Stored data:
(** Passing the lock to the second guard. *)
Lemma inv_pass s q t n e :
  qsl_inv s q → guard_pcs s t = RelSetOwner n e →
  ∃ r, q = t :: n :: r ∧
    qsl_inv (at_pc (with_guard s n (SetOwner (guards s n))) t (RelClear e)) (n :: r).
Proof.
  intros Hinv Ht.
  assert (head q = Some t) as Hq.
  { apply (inv_head s q t Hinv); rewrite Ht; [done|]. right. naive_solver. }
  destruct Hinv as [Hnd Hqd Htail Hh Hl Hfr Hre]. specialize (Hh t Hq). rewrite Ht in Hh.
  destruct Hh as [Ho Hn]. destruct q as [|h [|b r]]; simplify_eq/=.
  destruct Hl as (Hob & [[Hb Hpb]|[? ?]] & Hlr); [|congruence].
  assert (b = n) as -> by congruence. exists r. split; [done|].
  apply NoDup_cons in Hnd as [Htn Hnd]. split; simpl.
  - done.
  - intros x. destruct (decide (x = t)) as [->|Hne]; [rewrite upd_eq; set_solver|].
    rewrite upd_ne, <- Hqd by done. set_solver.
  - done.
  - intros h [= <-]. rewrite (upd_ne (guard_pcs s)) by set_solver. by rewrite upd_eq, Hpb.
  - apply (links_frame (guards s) (guard_pcs s)); [by rewrite upd_eq| |done].
    intros x Hx. apply NoDup_cons in Hnd as [Hnr _]. rewrite !upd_ne; set_solver.
  - intros x. destruct (decide (x = t)) as [->|Hne]; [by rewrite upd_eq|].
    rewrite upd_ne by done. intros Hx. rewrite upd_ne; [by apply Hfr|]. intros ->. congruence.
  - intros x. destruct (decide (x = t)) as [->|Hne]; [by rewrite upd_eq|].
    rewrite upd_ne by done. intros Hx. rewrite upd_ne; [by apply Hre|]. intros ->. congruence.
Qed.

(** Leaving the queue empty. *)
Lemma inv_leave s q t e :
  qsl_inv s q → guard_pcs s t = RelCas e → tail_ s = Some t →
  q = [t] ∧ qsl_inv (at_pc (with_tail s None) t (RelClear e)) [].
Proof.
  intros Hinv Ht Hl.
  assert (head q = Some t) as Hq.
  { apply (inv_head s q t Hinv); rewrite Ht; [done|]. right. naive_solver. }
  destruct Hinv as [Hnd Hqd Htail Hh _ Hfr Hre]. rewrite Hl in Htail.
  assert (q = [t]) as ->.
  { destruct q as [|h r]; simplify_eq/=. destruct r as [|b r]; [done|].
    apply NoDup_cons in Hnd as [Hn _]. destruct Hn. by apply last_Some_elem_of. }
  split; [done|]. split; simpl; try done; [constructor|..].
  - intros x. destruct (decide (x = t)) as [->|Hne]; [rewrite upd_eq; set_solver|].
    rewrite upd_ne, <- Hqd by done. set_solver.
  - intros x. destruct (decide (x = t)) as [->|Hne]; [by rewrite upd_eq|].
    rewrite upd_ne by done. apply Hfr.
  - intros x. destruct (decide (x = t)) as [->|Hne]; [by rewrite upd_eq|].
    rewrite upd_ne by done. apply Hre.
Qed.

(** ** The lock simulates the FIFO lock *)

(** A step that leaves the queue as it is. *)
Lemma rel_stutter s s' a t :
  qsl_rel s a → qsl_inv s' (fl_queue a) →
  (∀ x, x ≠ t → guard_pcs s' x = guard_pcs s x) →
  holds (guard_pcs s' t) = holds (guard_pcs s t) →
  ∃ tr a', run fifo_lock tr a = Some a' ∧ qsl_rel s' a'.
Proof.
  intros [_ Ho] Hinv Hx Ht. exists [], a. split; [done|]. split; [done|]. rewrite Ho.
  destruct (head (fl_queue a)) as [h|]; [|done].
  destruct (decide (h = t)) as [->|Hne]; [done|]. by rewrite Hx.
Qed.

(** The first waiter starts to own. *)
Lemma rel_own s s' a t :
  qsl_rel s a → qsl_inv s' (fl_queue a) → head (fl_queue a) = Some t →
  holds (guard_pcs s t) = false → holds (guard_pcs s' t) = true →
  ∃ tr a', run fifo_lock tr a = Some a' ∧ qsl_rel s' a'.
Proof.
  intros [_ Ho] Hinv Hh H1 H2. rewrite Hh in Ho.
  exists [Own t], (FifoState (fl_queue a) true). simpl.
  rewrite decide_True by (split; congruence). split; [done|]. split; simpl; [done|].
  by rewrite Hh, H2.
Qed.

(** The owner leaves. *)
Lemma rel_exit s s' a t r :
  qsl_rel s a → fl_queue a = t :: r → holds (guard_pcs s t) = true → qsl_inv s' r →
  match head r with Some h => holds (guard_pcs s' h) = false | None => True end →
  ∃ tr a', run fifo_lock tr a = Some a' ∧ qsl_rel s' a'.
Proof.
  intros [_ Ho] Hq Ht Hinv Hr. rewrite Hq in Ho. simpl in Ho.
  exists [Exit t], (FifoState r false). simpl. rewrite Hq. simpl.
  rewrite decide_True by (split; congruence). split; [done|]. split; simpl; [done|].
  by destruct (head r).
Qed.

Lemma inv_same s q t : qsl_inv s q → qsl_inv (at_pc s t (guard_pcs s t)) q.
Proof.
  assert (∀ x, (guard_pcs s)⟦t ↦ guard_pcs s t⟧ x = guard_pcs s x) as E.
  { intros x. upd_cases; done. }
  intros [Hnd Hqd Htail Hh Hl Hfr Hre]. split; simpl; try setoid_rewrite E; try done.
  destruct q as [|h r]; [done|]. by apply (links_frame (guards s) (guard_pcs s)).
Qed.

Ltac pcs_other := let x := fresh in intros x ?; simpl; rewrite ?upd_ne by done; done.

Lemma acquire_simulated s a t s' :
  qsl_rel s a → Acquire_step t s = Some s' →
  ∃ tr a', run fifo_lock tr a = Some a' ∧ qsl_rel s' a'.
Proof.
  intros Hrel Hstep. pose proof (proj1 Hrel) as Hinv. unfold Acquire_step in Hstep.
  destruct (guard_pcs s t) eqn:Et; simplify_eq.
  - assert (t ∉ fl_queue a) as Hin by (rewrite (qi_queued _ _ Hinv), Et; done).
    exists [Enter t], (FifoState (fl_queue a ++ [t]) (fl_owned a)). simpl.
    rewrite decide_False by done. split; [done|]. split; [by apply inv_enter|]. simpl.
    rewrite (proj2 Hrel). destruct (fl_queue a) as [|h r] eqn:Eq; simpl.
    + rewrite upd_eq. by rewrite (qi_tail _ _ Hinv).
    + rewrite upd_ne by set_solver. done.
  - assert (head (fl_queue a) = Some t) as Hh.
    { apply (inv_head _ _ _ Hinv); rewrite Et; [done|]. right. naive_solver. }
    apply (rel_own s _ a t); [done| |done|by rewrite Et|simpl; by rewrite upd_eq].
    apply (inv_first s _ _ t); [done|apply only_guard_pc|done|..]; simpl; by rewrite !upd_eq.
  - apply (rel_stutter s _ a t); [done|by apply inv_set_next|pcs_other|].
    simpl. by rewrite upd_eq, Et.
  - destruct (is_owner (guards s t)) eqn:Eo.
    + assert (head (fl_queue a) = Some t) as Hh.
      { apply (inv_head _ _ _ Hinv); rewrite Et; auto. }
      apply (rel_own s _ a t); [done| |done|by rewrite Et|simpl; by rewrite upd_eq].
      apply (inv_first s _ _ t); [done|apply only_at_pc|done|..]; simpl; by rewrite ?upd_eq.
    + apply (rel_stutter s _ a t); [done| |pcs_other|simpl; by rewrite upd_eq, Et].
      rewrite <- Et. by apply inv_same.
Qed.

(** A step of the owner that keeps the lock. *)
Lemma owner_simulated s a t p :
  qsl_rel s a → holds (guard_pcs s t) = true → holds p = true →
  (head_ok (guards s t) (guard_pcs s t) → head_ok (guards s t) p) →
  ∃ tr a', run fifo_lock tr a = Some a' ∧ qsl_rel (at_pc s t p) a'.
Proof.
  intros Hrel Ht Hp Hok. pose proof (proj1 Hrel) as Hinv.
  assert (head (fl_queue a) = Some t) as Hh.
  { apply (inv_head _ _ _ Hinv); [by destruct (guard_pcs s t)|].
    right. by destruct (guard_pcs s t). }
  apply (rel_stutter s _ a t); [done| |pcs_other|simpl; by rewrite upd_eq, Ht, Hp].
  apply (inv_first s _ _ t); [done|apply only_at_pc|done|..]; simpl; rewrite ?upd_eq; try done.
  - by destruct p.
  - apply Hok. by apply (qi_head _ _ Hinv).
Qed.

Lemma release_simulated s a t b s' :
  qsl_rel s a → Release_step t b s = Some s' →
  ∃ tr a', run fifo_lock tr a = Some a' ∧ qsl_rel s' a'.
Proof.
  intros Hrel Hstep. pose proof (proj1 Hrel) as Hinv. unfold Release_step in Hstep.
  destruct (guard_pcs s t) as [| | | | | |e|e|n e|e|e|e|] eqn:Et; simplify_eq.
  - apply owner_simulated; rewrite ?Et; try done; [by destruct (HasNext (guards s t))|].
    unfold HasNext. by destruct (next (guards s t)) eqn:En; simpl; rewrite ?En.
  - destruct (next (guards s t)) as [n|] eqn:En; simplify_eq/=.
    apply owner_simulated; rewrite ?Et; try done. simpl. tauto.
  - destruct (inv_pass s _ t n e Hinv Et) as (r & Hq & Hinv').
    apply (rel_exit s _ a t (n :: r)); [done|done|by rewrite Et|done|]. simpl.
    rewrite upd_ne.
    + assert (n ∈ n :: r) as Hn%(qi_queued _ _ Hinv') by set_solver. simpl in Hn.
      pose proof (qi_links _ _ Hinv) as Hl. rewrite Hq in Hl. destruct Hl as (_ & Hl & _).
      by destruct Hl as [[_ ->]|[_ ->]].
    + pose proof (qi_nodup _ _ Hinv) as Hnd. rewrite Hq in Hnd.
      apply NoDup_cons in Hnd as [Hnd _]. set_solver.
  - destruct (negb b && bool_decide (tail_ s = Some t)) eqn:Ec; simplify_eq.
    + apply andb_true_iff in Ec as [_ Ec%bool_decide_eq_true].
      destruct (inv_leave s _ t e Hinv Et Ec) as [Hq Hinv'].
      by apply (rel_exit s _ a t []); rewrite ?Et.
    + by apply owner_simulated; rewrite ?Et.
  - apply owner_simulated; rewrite ?Et; try done; [by destruct (HasNext (guards s t))|].
    unfold HasNext. by destruct (next (guards s t)) eqn:En; simpl; rewrite ?En.
  - apply (rel_stutter s _ a t); [done| |pcs_other|simpl; rewrite upd_eq, Et; by destruct e].
    apply (inv_outside s _ _ t); [done|apply only_guard_pc|by rewrite Et|..];
      simpl; rewrite !upd_eq; by destruct e.
Qed.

**Exercise requirements:** How many lines in the entries above hold the string "that"? Answer with the number and nothing more.

**Your response:** 2